- **TASK BRIEF**: Transcribe the data below verbatim from the line with "split; rewrite ?Hid, ?Hname, ?Hreg, ?Hrm." to the line with "relay_rosters : list (Z * list Z);". Include both of those lines.

<<<<

Lemma revoke_in_parts n now d :
  network_id (revoke_in n now d) = network_id d /\ name (revoke_in n now d) = name d /\
  registry (revoke_in n now d) = Registry.revoke (registry d) n /\
  PathService.map (paths (revoke_in n now d))
    = PathService.map (PathService.withdraw_node (paths d) (walk_paths (paths d)) n) /\
  (n ∉ roster (revoke_in n now d)) /\
  route_map (revoke_in n now d) = (RouteMap.withdraw_node (route_map d) n).2 /\
  is_Some (Keys.pending_revoke_rotation (keys (revoke_in n now d))).
Proof.
  assert (Hk : forall k x, is_Some (Keys.pending_revoke_rotation (Keys.arm_revoke_rotation k x))).
  { intros k x. unfold Keys.arm_revoke_rotation. destruct (Keys.pending_revoke_rotation k) eqn:E; cbn; eauto. }
  unfold revoke_in. cbn [roster set_registry set_paths set_route_map].
  destruct (bool_decide_reflect (n ∈ roster d)) as [Hr|Hr]; cbn; split_and!; try done.
  unfold Liveness.without. intros [_ H]%elem_of_bfilter. by rewrite bool_decide_true in H.
Qed.

Lemma domain_ok_revoke next n now d : domain_ok next d -> domain_ok next (revoke_in n now d).
Proof.
  intros Hd. destruct (revoke_in_parts n now d) as (Hid & Hname & Hreg & Hmap & Hros & Hrm & _).
  pose proof (PathService.apply_good (paths d) (PathService.WithdrawNode (walk_paths (paths d)) n) (do_paths _ _ Hd)) as [Hp _].
  split; rewrite ?Hid, ?Hname, ?Hreg, ?Hrm.
  - apply Hd.
  - apply Registry.revoke_preserves_wf, Hd.
  - unfold Registry.revoke. destruct (Registry.entries _ !! n); apply Hd.
  - intros id e. rewrite revoke_in_entry. destruct (decide _); [done|]. apply Hd.
  - intros k Hk. apply (do_keys _ _ Hd). unfold Registry.revoke in Hk. by destruct (Registry.entries _ !! n).
  - unfold revoke_in. destruct (bool_decide _); cbn; [done|]. rewrite PathService.withdraw_node_relays. apply Hd.
  - cbn [PathService.apply] in Hp. unfold revoke_in. destruct (bool_decide _); cbn; [|exact Hp]. by destruct Hp.
  - eapply RouteMap.inv_withdraw; [done| |apply Hd]. intros n' Hn'. unfold coverage_of.
    by rewrite revoke_in_entry, decide_False.
Qed.

Lemma holds_true n d : holds n d = true <-> is_Some (entry d n).
Proof. apply bool_decide_eq_true. Qed.
(* ===== verification/Replica.v ===== *)
(** * Persistence and replication of the coordinator
      (rill-coord/src/coordinator/mod.rs, store/mod.rs, raft/machine.rs, raft/backend.rs)

    The durable snapshot of the coordinator and its restoration, the state machine
    that the Raft library drives with committed log entries, and the audit of
    identity bindings against it.  The Raft library itself, the encoding of
    snapshots (serde) and the transactional file (redb) are outside. *)

From S2P Require Import Prelude Crypto Net Route Control Registry AuthKey Coord PathService RouteMap Coordinator CoordinatorInv.

Module Replica.
Import Coordinator CoordinatorInv.

Definition STATE_SCHEMA : Z := 4.

Record CoordState := mk_state {
  schema : Z;
  st_next_node_id : Z;
  nodes : list Registry.NodeEntry;
  consumed_one_time_keys : list string;
  st_netmap_version : Z;
  key_versions : list (Z * Z);
  st_endpoints : list (Z * (list string * list string));
  path_maps : list (Z * (list ((Z * Z) * PathService.PathSet) * Z));
  relay_rosters : list (Z * list Z);
  pending_revoke_rotations : list (Z * Z);
  revoked_nodes : list (Z * (Z * Z))
}.

(** [sort_by_key] on an integer, and the order of strings. *)
Definition on_key {A} (f : A -> Z) (a b : A) : bool := Z.leb (f a) (f b).
Definition string_le (a b : string) : bool := String.leb a b.

Section Snapshot.
Context `{W : HashOrder}.

Definition all_nodes (ds : list NetworkDomain) : list Registry.NodeEntry :=
  concat ((fun d => walk_nodes (Registry.entries (registry d))) <$> ds).

Definition pending_of (d : NetworkDomain) : option (Z * Z) :=
  deadline ← Keys.pending_revoke_rotation (keys d); Some (network_id d, deadline).

Definition snapshot (c : Coordinator) : CoordState :=
  mk_state STATE_SCHEMA (next_node_id c)
    (sort (on_key Registry.node_id) (all_nodes (domains c)))
    (sort string_le (concat ((fun d => Registry.consumed_one_time (registry d)) <$> domains c)))
    (Directory.netmap_version (directory c))
    (sort (on_key fst) ((fun d => (network_id d, Keys.key_version (keys d))) <$> domains c))
    (sort (on_key fst) ((fun '(k, v) => (k, (Directory.local_ v, Directory.seen v))) <$>
       map_to_list (Directory.endpoints (directory c))))
    (sort (on_key fst) ((fun d => (network_id d, PathService.persistent (paths d))) <$> domains c))
    (sort (on_key fst) ((fun d => (network_id d, roster d)) <$> domains c))
    (sort (on_key fst) (omap pending_of (domains c)))
    (sort (on_key fst) (map_to_list (revoked c))).
End Snapshot.

(** *** Restoring *)

Inductive StoreError :=
| BadNextNodeId
| DuplicateNodeId
| DuplicatePubkey
| UnconfiguredNetwork
| MissingKeyVersion
| DuplicatePath
| Deserialize.

(** The checks over the node table, with the sets of ids and keys seen. *)
Fixpoint check_nodes (c : Coordinator) (ids : gset Z) (pks : gset (list Z)) (l : list Registry.NodeEntry)
    : outcome StoreError unit :=
  match l with
  | [] => Ok tt
  | n :: l =>
      if decide (Registry.node_id n ∈ ids) then Err DuplicateNodeId
      else if decide (Registry.static_pubkey n ∈ pks) then Err DuplicatePubkey
      else
        match domain_by_network_id c (Registry.network_id n) with
        | None => Err UnconfiguredNetwork
        | Some _ => check_nodes c ({[Registry.node_id n]} ∪ ids) ({[Registry.static_pubkey n]} ∪ pks) l
        end
  end.

(** The first pair of a table with the given network id. *)
Definition find_net {A} (id : Z) (l : list (Z * A)) : option A :=
  snd <$> List.find (fun p => bool_decide (p.1 = id)) l.

Fixpoint build_paths (m : gmap (Z * Z) PathService.PathSet) (l : list ((Z * Z) * PathService.PathSet))
    : outcome StoreError (gmap (Z * Z) PathService.PathSet) :=
  match l with
  | [] => Ok m
  | (k, s) :: l =>
      match m !! k with Some _ => Err DuplicatePath | None => build_paths (<[k := s]> m) l end
  end.

Definition key_of_network (nm : string) (k : string) : bool :=
  match AuthKey.parse_auth_key k with Ok (net, _, _) => bool_decide (net = nm) | _ => false end.

Definition restore_domain (st : CoordState) (d : NetworkDomain) : outcome StoreError NetworkDomain :=
  let domain_nodes := List.filter (fun n => bool_decide (Registry.network_id n = network_id d)) (nodes st) in
  let consumed := List.filter (key_of_network (name d)) (consumed_one_time_keys st) in
  let d := set_registry d (Registry.restore (registry d) domain_nodes consumed) in
  version ← ok_or MissingKeyVersion (find_net (network_id d) (key_versions st));
  let d := set_keys d (Keys.restore_version (keys d) version) in
  d ← match find_net (network_id d) (path_maps st) with
      | Some (l, seq) => m ← build_paths ∅ l; Ok (set_paths d (PathService.restore (paths d) m seq))
      | None => Ok d
      end;
  let d := match find_net (network_id d) (relay_rosters st) with
           | Some r => (apply_roster d r).2
           | None => d
           end in
  Ok (match find_net (network_id d) (pending_revoke_rotations st) with
      | Some deadline => set_keys d (Keys.restore_revoke_rotation (keys d) deadline)
      | None => d
      end).

Fixpoint restore_domains (st : CoordState) (l : list NetworkDomain) : outcome StoreError (list NetworkDomain) :=
  match l with
  | [] => Ok []
  | d :: l => d ← restore_domain st d; l ← restore_domains st l; Ok (d :: l)
  end.

(** [restore_state]; every caller drops the coordinator when an error is returned,
    so the state left by a failure is not described. *)
Definition restore_state (c : Coordinator) (st : CoordState) : outcome StoreError Coordinator :=
  let max_node := foldr Z.max 0 (Registry.node_id <$> nodes st) in
  if decide (st_next_node_id st = 0 \/ st_next_node_id st <= max_node) then Err BadNextNodeId
  else
    _ ← check_nodes c ∅ ∅ (nodes st);
    ds ← restore_domains st (domains c);
    let c := set_next (set_domains c ds) (st_next_node_id st) in
    let eps := list_to_map ((fun '(id, (l, s)) => (id, Directory.mk_endpoints l s)) <$> st_endpoints st) in
    let c := set_directory c (Directory.restore (directory c) (st_netmap_version st) eps) in
    Ok (set_revoked c (list_to_map (revoked_nodes st))).

(** ** The state machine *)

Definition LogId : Type := Z * Z.   (* index, term *)

Inductive CoordCommand :=
| CmdRegister (auth_key : string) (static_pubkey : list Z) (capabilities : Z) (routes : list string) (now : Z)
| CmdRevoke (node_id now : Z)
| CmdSetEndpoints (node_id : Z) (local_ seen : list string)
| CmdRequestPaths (source dest max now : Z)
| CmdSetRelayRoster (network_id : Z) (roster : list Z) (now : Z)
| CmdRotateMasterKey (network : string) (new_master_key : list Z)
| CmdFlushRevokeRotations (now : Z).

Inductive CoordCommandResult :=
| ResNoop
| ResRegister (r : outcome Registry.RegisterError RegisterData)
| ResRevoke (hit : bool)
| ResSetEndpoints
| ResRequestPaths (l : list (PathService.PathCandidate * list Z))
| ResSetRelayRoster (changed : bool)
| ResRotateMasterKey
| ResFlushRevokeRotations (rotated : bool).

Record MachineConfig := mk_config { networks : list (string * list Z) }.

Definition fresh_coordinator (cfg : MachineConfig) : Coordinator :=
  foldl (fun c '(nm, mk) => (add_network c nm mk).2) new (networks cfg).

(** The encoding of snapshots: serde reads back what it wrote. *)
Class Serde := { to_vec : CoordState -> list Z; from_slice : list Z -> option CoordState }.
Class SerdeLaws (D : Serde) := from_to_vec : forall st, from_slice (to_vec st) = Some st.

Section Machine.
Context {Membership : Type}.
Context `{W : HashOrder} `{P : Crypto.Primitives} `{S : Registry.IdentitySigner} `{D : Serde}.

Inductive EntryPayload := Blank | Normal (cmd : CoordCommand) | ChangeMembership (m : Membership).

Record Entry := mk_log_entry { log_id : LogId; payload : EntryPayload }.

Record SnapshotMeta := mk_meta { last_log_id : option LogId; meta_membership : option (LogId * Membership) }.

(** What the state file holds after a checkpoint. *)
Record Disk := mk_disk { disk_state : CoordState; disk_applied : option LogId; disk_membership : option (LogId * Membership) }.

Record CoordStateMachine := mk_machine {
  config : MachineConfig;
  coordinator : Coordinator;
  store : option (option Disk);   (* None: in memory; Some None: an empty file *)
  last_applied : option LogId;
  last_membership : option (LogId * Membership);
  current_snapshot : option (SnapshotMeta * list Z)
}.
(* ===== verification/Server.v ===== *)
(** * The coordinator's end of the control channel
      (rill-mesh/src/control/server.rs, rill-coord/src/raft/backend.rs)

    [CoordBackend] is the access to the coordinator of one process, alone or as a
    member of a cluster; [handle_message] is what the server does with one
    message of a connection.  The handlers are written in a monad over the state
    of the server, that of the connection, and the messages written so far; an
    error closes the connection.  What comes from outside in one call is the
    record [Env]: clocks, random bytes, the verdicts of the rate limiters, whether
    writing works, and what the consensus library answers. *)

From Stdlib Require Import Ascii.
From S2P Require Import Prelude Crypto Net Probe Route Control Registry Coord PathService RouteMap Coordinator Replica Mesh Dispatch Messages.

Module Server.
Import Net Route Coordinator Replica Messages.

#[local] Existing Instance Acl.AclAction_eq_dec.
#[local] Existing Instance Mesh.IpAddr_countable.

(** ** The backend *)

Inductive Leadership := Leader | Follower (leader_endpoint : option string) (term : Z).

Inductive WriteError (E : Type) :=
| Local (e : E)
| Forward (leader_endpoint : option string)
| Raft.
Arguments Local {E}.
Arguments Forward {E}.
Arguments Raft {E}.

Section Handlers.
Context {Membership : Type}.
Context `{W : HashOrder} `{P : Crypto.Primitives} `{S : Registry.IdentitySigner} `{D : Serde}.

(** The answer to a proposal: the entries this replica applied before it, and the
    place of the command in the log; or why there is none. *)
Inductive ClientWrite :=
| Written (before : list (Entry (Membership := Membership))) (id : LogId)
| ForwardToLeader (leader_id : option Z)
| Fatal.

Record Metrics := mk_metrics { current_leader : option Z; current_term : Z }.

(** [members] lists the member table in the order the hash map is walked. *)
Inductive CoordBackend :=
| Single (c : Coordinator)
| Cluster (m : CoordStateMachine (Membership := Membership)) (members : list (Z * string)) (self_id : Z).

Definition coord (b : CoordBackend) : Coordinator :=
  match b with Single c => c | Cluster m _ _ => coordinator m end.

Definition set_coordinator (m : CoordStateMachine (Membership := Membership)) (c : Coordinator) :=
  mk_machine (config m) c (store m) (last_applied m) (last_membership m) (current_snapshot m).

(** [with_coord_mut]: a change that is not in the log. *)
Definition with_coord_mut (f : Coordinator -> Coordinator) (b : CoordBackend) : CoordBackend :=
  match b with
  | Single c => Single (f c)
  | Cluster m ms self => Cluster (set_coordinator m (f (coordinator m))) ms self
  end.

Definition member (ms : list (Z * string)) (id : Z) : option string :=
  snd <$> List.find (fun x => bool_decide (x.1 = id)) ms.

Definition leadership (b : CoordBackend) (x : Metrics) : Leadership :=
  match b with
  | Single _ => Leader
  | Cluster _ ms self =>
      match current_leader x with
      | Some id => if decide (id = self) then Leader else Follower (member ms id) (current_term x)
      | None => Follower None (current_term x)
      end
  end.

Definition backend_applied_index (b : CoordBackend) : Z :=
  match b with Single _ => 2 ^ 64 - 1 | Cluster m _ _ => applied_index m end.

Definition replica_endpoints (b : CoordBackend) : list string :=
  match b with Single _ => [] | Cluster _ ms _ => ms.*2 end.

Definition backend_audit (b : CoordBackend) (node_id : Z) (pk binding : list Z) (anchor : Z * Z) : AuditVerdict * Z :=
  match b with
  | Cluster m _ _ => audit_binding m node_id pk binding anchor
  | Single c =>
      (if negb (verify_binding node_id pk binding anchor) then Unknown
       else if bool_decide (is_Some (revocation_of c node_id)) then Unknown
       else if bool_decide (anchor.1 > 2 ^ 64 - 1) then Behind
       else match node_entry c node_id with
            | Some e =>
                if bool_decide (Registry.binding_log_id e = anchor) && bool_decide (Registry.static_pubkey e = pk)
                   && bool_decide (Registry.identity_binding e = binding)
                then Verified else Conflict
            | None => Conflict
            end, 2 ^ 64 - 1)
  end.

(** [propose], for a cluster: the result of the command, or the error. *)
Definition propose (m : CoordStateMachine (Membership := Membership)) (ms : list (Z * string)) (w : ClientWrite) (cmd : CoordCommand)
    : (CoordCommandResult + WriteError Empty_set) * CoordStateMachine (Membership := Membership) :=
  match w with
  | Written before id =>
      let m := (apply_entries m before).2 in
      let '(r, m) := apply_entry m (mk_log_entry id (Normal cmd)) in (inl r, m)
  | ForwardToLeader l => (inr (Forward (l ≫= member ms)), m)
  | Fatal => (inr Raft, m)
  end.

Definition into_err {E} (e : WriteError Empty_set) : WriteError E :=
  match e with Local i => match i with end | Forward l => Forward l | Raft => Raft end.

Definition register (b : CoordBackend) (w : ClientWrite) (auth_key : string) (pk : list Z) (caps : Z) (routes : list string) (now : Z)
    : outcome (WriteError Registry.RegisterError) RegisterData * CoordBackend :=
  match b with
  | Single c =>
      let '(r, c) := Coordinator.register c auth_key pk caps routes now (0, 0) in (map_err Local r, Single c)
  | Cluster m ms self =>
      let '(r, m) := propose m ms w (CmdRegister auth_key pk caps routes now) in
      (match r with
       | inl (ResRegister r) => map_err Local r
       | inl _ => Err Raft
       | inr e => Err (into_err e)
       end, Cluster m ms self)
  end.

>>>>

- **EXPECTED OUTPUT**:
  split; rewrite ?Hid, ?Hname, ?Hreg, ?Hrm.
  - apply Hd.
  - apply Registry.revoke_preserves_wf, Hd.
  - unfold Registry.revoke. destruct (Registry.entries _ !! n); apply Hd.
  - intros id e. rewrite revoke_in_entry. destruct (decide _); [done|]. apply Hd.
  - intros k Hk. apply (do_keys _ _ Hd). unfold Registry.revoke in Hk. by destruct (Registry.entries _ !! n).
  - unfold revoke_in. destruct (bool_decide _); cbn; [done|]. rewrite PathService.withdraw_node_relays. apply Hd.
  - cbn [PathService.apply] in Hp. unfold revoke_in. destruct (bool_decide _); cbn; [|exact Hp]. by destruct Hp.
  - eapply RouteMap.inv_withdraw; [done| |apply Hd]. intros n' Hn'. unfold coverage_of.
    by rewrite revoke_in_entry, decide_False.
Qed.

Lemma holds_true n d : holds n d = true <-> is_Some (entry d n).
Proof. apply bool_decide_eq_true. Qed.
(* ===== verification/Replica.v ===== *)
(** * Persistence and replication of the coordinator
      (rill-coord/src/coordinator/mod.rs, store/mod.rs, raft/machine.rs, raft/backend.rs)

    The durable snapshot of the coordinator and its restoration, the state machine
    that the Raft library drives with committed log entries, and the audit of
    identity bindings against it.  The Raft library itself, the encoding of
    snapshots (serde) and the transactional file (redb) are outside. *)

From S2P Require Import Prelude Crypto Net Route Control Registry AuthKey Coord PathService RouteMap Coordinator CoordinatorInv.

Module Replica.
Import Coordinator CoordinatorInv.

Definition STATE_SCHEMA : Z := 4.

Record CoordState := mk_state {
  schema : Z;
  st_next_node_id : Z;
  nodes : list Registry.NodeEntry;
  consumed_one_time_keys : list string;
  st_netmap_version : Z;
  key_versions : list (Z * Z);
  st_endpoints : list (Z * (list string * list string));
  path_maps : list (Z * (list ((Z * Z) * PathService.PathSet) * Z));
  relay_rosters : list (Z * list Z);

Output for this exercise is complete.